According to a new Oliver Wyman survey, consumers’ familiarity and use of alternative sites of care, such as retail clinics, are on the rise. More than that, consumers who have used these “new front door” alternatives seem to like them, as they say they are willing to use them again. In fact, people who had new front door experience said they would be less willing to visit a traditional doctor’s office again. Are providers getting locked out of the new front door? Hardly, says Oliver Wyman Partner Dan Shellenbarger. Here, he presents five keys to the new front door for providers:
Our survey found that consumers value a provider-hospital affiliation, presenting providers with a tremendous growth opportunity. But with the arrival of the new front door, the healthcare experience is about to undergo step-wise improvement for the consumer.
Provider organizations should view this as the beginning of a fundamental reset in consumer expectations. Smart systems will leverage this to improve the patient experience, but also to greatly improve their value proposition to physicians and their care teams – helping them reset patient care and feel greater impact on the health and well-being of their patients.
The implications for incumbent providers cannot be understated. Consider:
1) The new front door is a growth vehicle for providers. It will allow them to reach new patients (both consumers who currently do not have a relationship with a provider and those who have a relationship with another provider) by offering new access options.
Market meaning: There are tremendous implications for systems’ ambulatory footprint. Some existing assets, such as a market-blanketing primary care footprint, may no longer be needed; and some systems will identify asset gaps. The new front door may provide an efficient vehicle to increase a provider’s number of attributable and managed lives. So getting the footprint right will become increasingly important as more providers transition to value.
2) Connecting the new front door back to core medical homes will render a fully new experience, resetting consumer expectations.
Market meaning: Physicians and care teams must be ready to receive and operate in this environment. Performance metrics, compensation, and incentives will need to shift.
3) Providers have the chance to create a better experience for everybody – patients, physicians, and the care team – by enabling a seamless care experience.

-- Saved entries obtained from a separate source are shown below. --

(** *** [dup_from_dict] *)

Lemma dup_from_dict_spec d :
  sparse_form 0 d →
  ∃ g, dup_from_dict d = Ok g ∧ dup_stripped g = true ∧
       ∀ monom c, dmp_term 0 g monom c ↔ d !! monom = Some c.
Proof.
  intros Hwf. unfold dup_from_dict. case_bool_decide as Hd.
  { exists []. split; [done|]. split; [done|]. intros monom c.
    rewrite Hd, lookup_empty. split; [|done].
    intros (k & _ & Hat & _)%dmp_term_0. apply at_exponent_range in Hat.
    unfold len in Hat. simpl in Hat. lia. }
  destruct (max_key_spec tuple_ltb d tuple_ltb_irrefl tuple_ltb_trans Hd)
    as (key & -> & [cn Hkey] & Hmax).
  destruct (Hwf _ _ Hkey) as (Hlen & Hnn & Hcn).
  destruct key as [|n [|? ?]]; try done.
  rewrite Forall_singleton in Hnn.
  remember ((λ k, default K_zero (d !! [k])) <$> xrange_down n) as h eqn:Hh.
  assert (∀ k, at_exponent h k =
               if bool_decide (0 ≤ k ≤ n)%Z
               then Some (default K_zero (d !! [k])) else None) as Hat.
  { intros k. rewrite Hh, at_exponent_fmap.
    rewrite at_exponent_xrange_down by lia. by case_bool_decide. }
  assert (len h = n + 1)%Z as Hlenh.
  { rewrite Hh. unfold len, xrange_down.
    rewrite length_fmap, length_reverse, length_seqZ. lia. }
  assert (dup_stripped h = true) as Hstr.
  { clear Hh. destruct h as [|c0 t]; [done|]. simpl.
    pose proof (at_exponent_head c0 t) as Hhead.
    rewrite Hat, Hlenh in Hhead. rewrite bool_decide_eq_true_2 in Hhead by lia.
    replace (n + 1 - 1)%Z with n in Hhead by lia. rewrite Hkey in Hhead.
    simpl in Hhead. congruence. }
  exists h. split; [by rewrite dup_strip_id|]. split; [done|].
  intros monom c. rewrite dmp_term_0. split.
  - intros (k & -> & Hk & Hc). rewrite Hat in Hk.
    case_bool_decide; [|done]. destruct (d !! [k]) as [c'|]; simpl in Hk.
    + congruence.
    + injection Hk as <-. apply truth_true in Hc. done.
  - intros Hm. destruct (Hwf _ _ Hm) as (Hlenm & Hnnm & Hc).
    destruct monom as [|k [|? ?]]; try done. rewrite Forall_singleton in Hnnm.
    exists k. split; [done|]. split; [|done]. rewrite Hat.
    assert (tuple_ltb [n] [k] = false) as Hnk by (apply Hmax; eauto).
    rewrite tuple_ltb_singleton in Hnk. apply Z.ltb_ge in Hnk.
    rewrite bool_decide_eq_true_2 by lia. by rewrite Hm.
Qed.

(** *** [dmp_from_dict] *)

Lemma dmp_from_dict_S (v : nat) d :
  dmp_from_dict (S v) d =
    if bool_decide (d = ∅) then Ok (dmp_zero (S v))
    else
      coeffs ← group_by_head d;
      match max_key Z.ltb coeffs with
      | None => Raise ValueError
      | Some n =>
          h ← mapM (λ k, match coeffs !! k return result (dmp K v) with
                         | Some coeff => dmp_from_dict v coeff
                         | None => Ok (dmp_zero v)
                         end) (xrange_down n);
          Ok (dmp_strip (S v) h)
      end.
Proof. reflexivity. Qed.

Market meaning: Coordinating care is easy to say, hard to do. Systems have to get it right – connecting with and transferring information between the various new front door access points in order to create a truly integrated experience. Traditional health system thinking will be an encumbrance here; systems must start with consumers’ needs and hassles in mind.
4) Providers wield a tremendous advantage in that they already have consumers’ trust. (Some consumers say they would use retail care only if it were affiliated with a local hospital or provider.)

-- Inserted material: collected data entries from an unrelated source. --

(** X5. A [POST /products] with the JSON content type, a body that
    [deserialize] accepts and that has no null name, description or price,
    on a store whose next key is free, answers 201 with the serialized
    product under that key: one row more, the others as they were, and
    the sequence moved on by one. *)
Theorem create_products_succeeds request (d : gmap string value) st :
  headers_get "Content-Type" (headers request) = Some "application/json" →
  json request = Some (VDict d) → ¬ refused (Category := Category) (VDict d) →
  d !! "name" ≠ Some VNone → d !! "description" ≠ Some VNone →
  d !! "price" ≠ Some VNone →
  rows st !! next_id st = None →
  ∃ response product st',
    create_products request st = (inr response, st') ∧
    status response = 201 ∧ serialize product = inr (body response) ∧
    response_id response = Some (VInt (next_id st)) ∧
    id product = Some (next_id st) ∧
    d !! "name" = Some (name product) ∧
    d !! "description" = Some (description product) ∧
    d !! "price" = Some (price product) ∧
    d !! "available" = Some (available product) ∧
    rows st' = <[next_id st := product]> (rows st) ∧
    next_id st' = next_id st + 1 ∧
    size (rows st') = S (size (rows st)).
Proof.
  intros Hct Hjson Hacc Hname Hdesc Hprice Hfree.
  destruct (deserialize_cases Product_new (VDict d))
    as [[Href _] | [_ (d' & p & [= <-] & Hdes & Hpop)]]; [by destruct Hacc|].
  destruct Hpop as (Hid & Hn & Hds & Hpr & Ha & c & Hc & Hcn).
  assert (columns_set p = true) as Hcols.
  { unfold columns_set. rewrite Hc.
    destruct (name p); [by destruct Hname| | | | | |];
    (destruct (description p); [by destruct Hdesc| | | | | |]);
    (destruct (price p); [by destruct Hprice| | | | | |]);
    (destruct (available p) eqn:Hav; simpl; try done);
    exfalso; apply Hacc; right; right; left;
    exists d; eexists; (split; [done|]); (split; [exact Ha|]); by intros []. }
  rewrite create_products_unfold, bool_decide_eq_true_2, Hjson, Hdes by done.
  rewrite (create_new p st) by done. rewrite Hcols, Hfree. simpl.
  rewrite (serialize_valid (set_id (Some (next_id st)) p) c) by done.
  eexists _, (set_id (Some (next_id st)) p), _. split; [reflexivity|]. simpl.
  split; [done|].
  split; [by rewrite (serialize_valid (set_id (Some (next_id st)) p) c)|].
  split; [unfold response_id; simpl; by simplify_map_eq|].
  repeat (split; [done|]). by apply map_size_insert_None.
Qed.

Lemma create_products_failure_rows request (e : Error) st st' :
  create_products request st = (inl e, st') →
  rows st' = rows st ∧ (next_id st ≤ next_id st')%Z ∧
  ∀ msg, e ≠ AttributeError msg.
Proof.
  rewrite create_products_unfold. intros Hpost.
  case_bool_decide as Hct;
    [|injection Hpost as <- <-; by repeat split; [lia|]].
  destruct (json request) as [data|];
    [|injection Hpost as <- <-; by repeat split; [lia|]].
  destruct (deserialize Product_new data) as [e0|p] eqn:Hdes.
  { injection Hpost as <- <-. split; [done|]. split; [lia|].
    intros msg ->.
    destruct (deserialize_error_kind Product_new data _ Hdes)
      as [msg' Hmsg]. discriminate Hmsg. }
  destruct (deserialize_keeps_id _ _ _ Hdes) as [Hid _].
  rewrite (create_new p st Hid) in Hpost.
  destruct (columns_set p) eqn:Hcols; simpl in Hpost;
    [|injection Hpost as <- <-; by repeat split; [lia|]].
  destruct (rows st !! next_id st) eqn:Hfree.
  { injection Hpost as <- <-. simpl. by repeat split; [lia|]. }
  destruct (serialize_is_Some (set_id (Some (next_id st)) p)) as [m Hm];
    [by apply columns_set_category|].
  rewrite Hm in Hpost. discriminate Hpost.
Qed.

(** X6. A [POST /products] that raises has not touched the table, and it
    never raises an [AttributeError]: what it raises is the 415 or 400
    abort, a data-validation error, or a store error. *)
Theorem create_products_failure_keeps_rows request (e : Error) st st' :
  create_products request st = (inl e, st') →
  rows st' = rows st ∧ (next_id st ≤ next_id st')%Z ∧
  ∀ msg, e ≠ AttributeError msg.
Proof. apply create_products_failure_rows. Qed.


(** ** Updating through the route, step by step *)

Lemma alter_const (m : gmap Z (Product Category)) (i : Z) row product :
  m !! i = Some row → alter (λ _, product) i m = <[i := product]> m.
Proof.
  intros Hrow. apply map_eq. intros j.
  destruct (decide (i = j)) as [<- | Hne].
  - by rewrite lookup_alter_eq, lookup_insert_eq, Hrow.
  - by rewrite lookup_alter_ne, lookup_insert_ne.
Qed.

Lemma update_products_unfold (product_id : Z) request st :
  update_products product_id request st =
    if bool_decide (headers_get "Content-Type" (headers request)
                    = Some "application/json")
    then
      match rows st !! product_id with
      | None =>
          (inl (HTTPException HTTP_404_NOT_FOUND
                  (not_found_message product_id)), st)
      | Some row =>
          match json request with
          | None =>
              (inl (HTTPException HTTP_400_BAD_REQUEST
                      "Failed to decode JSON object"), st)
          | Some data =>
              match deserialize (load product_id row) data with
              | inl e => (inl e, st)
              | inr p =>
                  let product := set_id (Some product_id) p in
                  let st1 :=
                    mkStore (<[product_id := product]> (rows st))
                            (next_id st) in
                  match serialize product with
                  | inl e => (inl e, st1)
                  | inr message =>
                      (inr (mkResponse message HTTP_200_OK []), st1)
                  end
              end
          end
      end
    else
      (inl (HTTPException HTTP_415_UNSUPPORTED_MEDIA_TYPE
              "Content-Type must be application/json"), st).
Proof.
  unfold update_products, bind. rewrite check_content_type_spec.
  case_bool_decide; [|done]. unfold find. simpl.
  destruct (rows st !! product_id) as [row|] eqn:Hrow; simpl; [|done].
  unfold get_json. destruct (json request) as [data|]; [|done].
  unfold ret, lift.
  destruct (deserialize (load product_id row) data) as [e|p]; [done|].
  unfold update. simpl. rewrite (alter_const _ _ row) by done.
  by destruct (serialize (set_id (Some product_id) p)).
Qed.

(** X8. Both writing handlers answer 415 exactly when the Content-Type
    header is not the string ["application/json"]: with that header a
    [POST] or [PUT] may still fail, but never with 415. *)
Theorem unsupported_media_type_iff (product_id : Z) request st :
  (status_seen (create_products request st).1 = 415 ↔
   headers_get "Content-Type" (headers request) ≠ Some "application/json") ∧
  (status_seen (update_products product_id request st).1 = 415 ↔
   headers_get "Content-Type" (headers request) ≠ Some "application/json").
Proof.
  rewrite create_products_unfold, update_products_unfold.
  case_bool_decide as Hct; cycle 1.
  { by split. }
  split; (split; [|done]); intros Hstatus; exfalso.
  - destruct (json request) as [data|]; [|discriminate Hstatus].
    destruct (deserialize Product_new data) as [e|p] eqn:Hdes.
    { destruct (deserialize_error_kind _ _ _ Hdes) as [msg ->].
      discriminate Hstatus. }
    destruct (deserialize_keeps_id _ _ _ Hdes) as [Hid _].
    rewrite (create_new p st Hid) in Hstatus.
    destruct (columns_set p) eqn:Hcols; simpl in Hstatus;
      [|discriminate Hstatus].
    destruct (rows st !! next_id st); [discriminate Hstatus|].
    destruct (serialize_is_Some (set_id (Some (next_id st)) p)) as [m Hm];
      [by apply columns_set_category|].
    rewrite Hm in Hstatus. discriminate Hstatus.
  - destruct (rows st !! product_id) as [row|]; [|discriminate Hstatus].
    destruct (json request) as [data|]; [|discriminate Hstatus].
    destruct (deserialize (load product_id row) data) as [e|p] eqn:Hdes.
    { destruct (deserialize_error_kind _ _ _ Hdes) as [msg ->].
      discriminate Hstatus. }
    simpl in Hstatus.
    destruct (deserialize_keeps_id _ _ _ Hdes) as [_ Hcat].
    destruct (serialize_is_Some (set_id (Some product_id) p) Hcat) as [m Hm].
    rewrite Hm in Hstatus. discriminate Hstatus.
Qed.

(** X9. [PUT /products/{id}] with the JSON content type for an id the
    store does not hold aborts with 404 before the body is looked at: the
    answer is the same for a valid body, a refused one and one that does
    not parse, and the store is unchanged. *)
Theorem update_products_absent (product_id : Z) request st :
  headers_get "Content-Type" (headers request) = Some "application/json" →
  rows st !! product_id = None →
  update_products product_id request st =
    (inl (HTTPException 404 (not_found_message product_id)), st).
Proof.
  intros Hct Hrow.
  by rewrite update_products_unfold, bool_decide_eq_true_2, Hrow.
Qed.

(** What a successful [PUT /products/{id}] did. *)
Lemma update_products_inv (product_id : Z) request response st st' :
  update_products product_id request st = (inr response, st') →
  ∃ row data p,
    rows st !! product_id = Some row ∧ json request = Some data ∧
    deserialize (load product_id row) data = inr p ∧
    serialize (set_id (Some product_id) p) = inr (body response) ∧
    response = mkResponse (body response) HTTP_200_OK [] ∧
    st' = mkStore (<[product_id := set_id (Some product_id) p]> (rows st))
                  (next_id st).
Proof.
  rewrite update_products_unfold. intros Hput.
  case_bool_decide; [|discriminate Hput].
  destruct (rows st !! product_id) as [row|]; [|discriminate Hput].
  destruct (json request) as [data|]; [|discriminate Hput].
  destruct (deserialize (load product_id row) data) as [e|p] eqn:Hdes;
    [discriminate Hput|].
  simpl in Hput.
  destruct (serialize (set_id (Some product_id) p)) as [e|message] eqn:Hser;
    [discriminate Hput|].
  injection Hput as <- <-. by exists row, data, p.
Qed.


Lemma update_products_failure_store (product_id : Z) request
    (e : Error) st st' :
  update_products product_id request st = (inl e, st') →
  st' = st ∧
  ((∃ code msg, e = HTTPException code msg ∧ code ∈ [415; 404; 400]) ∨
   ∃ msg, e = DataValidationError msg).
Proof.
  rewrite update_products_unfold. intros Hput.
  case_bool_decide.
  2:{ injection Hput as <- <-. split; [done|]. left. eexists _, _.
      split; [done|]. set_solver. }
  destruct (rows st !! product_id) as [row|].
  2:{ injection Hput as <- <-. split; [done|]. left. eexists _, _.
      split; [done|]. set_solver. }
  destruct (json request) as [data|].
  2:{ injection Hput as <- <-. split; [done|]. left. eexists _, _.
      split; [done|]. set_solver. }
  destruct (deserialize (load product_id row) data) as [e0|p] eqn:Hdes.
  { injection Hput as <- <-. split; [done|]. right.
    by apply (deserialize_error_kind _ _ _ Hdes). }
  simpl in Hput.
  destruct (deserialize_keeps_id _ _ _ Hdes) as [_ Hcat].
  destruct (serialize_is_Some (set_id (Some product_id) p) Hcat) as [m Hm].
  rewrite Hm in Hput. discriminate Hput.
Qed.


(** X12. [PUT /products/{id}] is idempotent: a request that succeeded,
    sent again, gets the same answer and leaves the store as the first
    one left it. *)
Theorem update_products_idempotent (product_id : Z) request response st st' :
  update_products product_id request st = (inr response, st') →
  update_products product_id request st' = (inr response, st').
Proof.
  intros Hput.
  pose proof Hput as Hfirst. rewrite update_products_unfold in Hfirst.
  case_bool_decide as Hct; [|discriminate Hfirst]. clear Hfirst.
  destruct (update_products_inv _ _ _ _ _ Hput)
    as (row & data & p & Hrow & Hjson & Hdes & Hser & Hresp & ->).
  rewrite update_products_unfold, bool_decide_eq_true_2 by done. simpl.
  rewrite lookup_insert_eq, Hjson.
  assert (deserialize (load product_id (set_id (Some product_id) p)) data
          = inr p) as ->.
  { destruct (deserialize_cases (load product_id row) data)
      as [[_ [msg Hmsg]] | [_ (d & p0 & -> & Hok & _)]].
    - rewrite Hmsg in Hdes. discriminate Hdes.
    - rewrite <-Hdes. reflexivity. }
  simpl. rewrite Hser, insert_insert_eq. by rewrite Hresp.
Qed.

Market meaning: In order to capitalize on that legacy brand-position, providers must move quickly and determine how they will monetize the brand + quality + trust advantage. As they do, they must recognize they are now operating in an arena driven by consumer expectations; what might have passed for customer service in the traditional arena won’t fly in the new, consumer-centric front door.
5) Expansion to virtual channels will allow systems to unlock trapped delivery-system capacity (think Uber), fully resetting patient expectations, and the interaction and engagement model that systems can use to more proactively support patient needs.
Market meaning: Introducing this in a manner that (1) meets with consumer/patient readiness, and (2) that can be effectively resourced (staffed) will be key to creating traction toward a magnetic and impactful experience.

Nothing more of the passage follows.